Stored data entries
_ _ _
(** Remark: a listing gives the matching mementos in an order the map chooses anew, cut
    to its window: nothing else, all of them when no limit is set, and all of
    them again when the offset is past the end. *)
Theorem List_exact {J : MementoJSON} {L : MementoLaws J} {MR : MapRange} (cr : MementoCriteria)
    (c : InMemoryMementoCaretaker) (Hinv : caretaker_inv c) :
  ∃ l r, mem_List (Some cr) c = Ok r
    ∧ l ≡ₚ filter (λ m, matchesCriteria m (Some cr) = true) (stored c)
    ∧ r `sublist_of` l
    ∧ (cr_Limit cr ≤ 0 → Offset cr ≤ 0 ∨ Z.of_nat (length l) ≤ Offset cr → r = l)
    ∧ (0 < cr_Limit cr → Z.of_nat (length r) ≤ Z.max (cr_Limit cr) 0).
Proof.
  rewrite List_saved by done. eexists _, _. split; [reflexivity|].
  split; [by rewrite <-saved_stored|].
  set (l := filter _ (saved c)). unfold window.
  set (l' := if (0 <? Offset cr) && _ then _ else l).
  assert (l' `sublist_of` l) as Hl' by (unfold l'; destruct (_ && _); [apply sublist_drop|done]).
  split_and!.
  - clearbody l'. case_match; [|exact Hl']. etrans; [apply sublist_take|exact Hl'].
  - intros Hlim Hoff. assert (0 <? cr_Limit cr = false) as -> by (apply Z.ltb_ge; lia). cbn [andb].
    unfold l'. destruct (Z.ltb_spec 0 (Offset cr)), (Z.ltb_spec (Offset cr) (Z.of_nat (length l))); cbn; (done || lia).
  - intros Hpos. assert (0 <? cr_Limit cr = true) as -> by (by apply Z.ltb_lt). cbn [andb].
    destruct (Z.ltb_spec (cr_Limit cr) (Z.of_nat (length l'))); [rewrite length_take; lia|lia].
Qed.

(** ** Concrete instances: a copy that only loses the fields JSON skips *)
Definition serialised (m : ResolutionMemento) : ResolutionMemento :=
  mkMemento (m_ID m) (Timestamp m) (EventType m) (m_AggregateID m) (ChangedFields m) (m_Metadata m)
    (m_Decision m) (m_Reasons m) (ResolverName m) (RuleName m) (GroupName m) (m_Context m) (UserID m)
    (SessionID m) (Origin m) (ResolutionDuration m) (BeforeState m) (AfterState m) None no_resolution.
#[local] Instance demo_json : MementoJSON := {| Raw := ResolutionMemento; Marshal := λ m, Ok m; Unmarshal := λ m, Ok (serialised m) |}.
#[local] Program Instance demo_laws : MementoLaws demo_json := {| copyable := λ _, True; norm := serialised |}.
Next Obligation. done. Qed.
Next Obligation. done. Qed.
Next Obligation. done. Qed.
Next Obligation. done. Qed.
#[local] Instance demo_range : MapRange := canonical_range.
_ _ _
Problem: Where a line above holds the string "serialised", copy that line.

Written solution:
Definition serialised (m : ResolutionMemento) : ResolutionMemento :=
#[local] Instance demo_json : MementoJSON := {| Raw := ResolutionMemento; Marshal := λ m, Ok m; Unmarshal := λ m, Ok (serialised m) |}.
#[local] Program Instance demo_laws : MementoLaws demo_json := {| copyable := λ _, True; norm := serialised |}.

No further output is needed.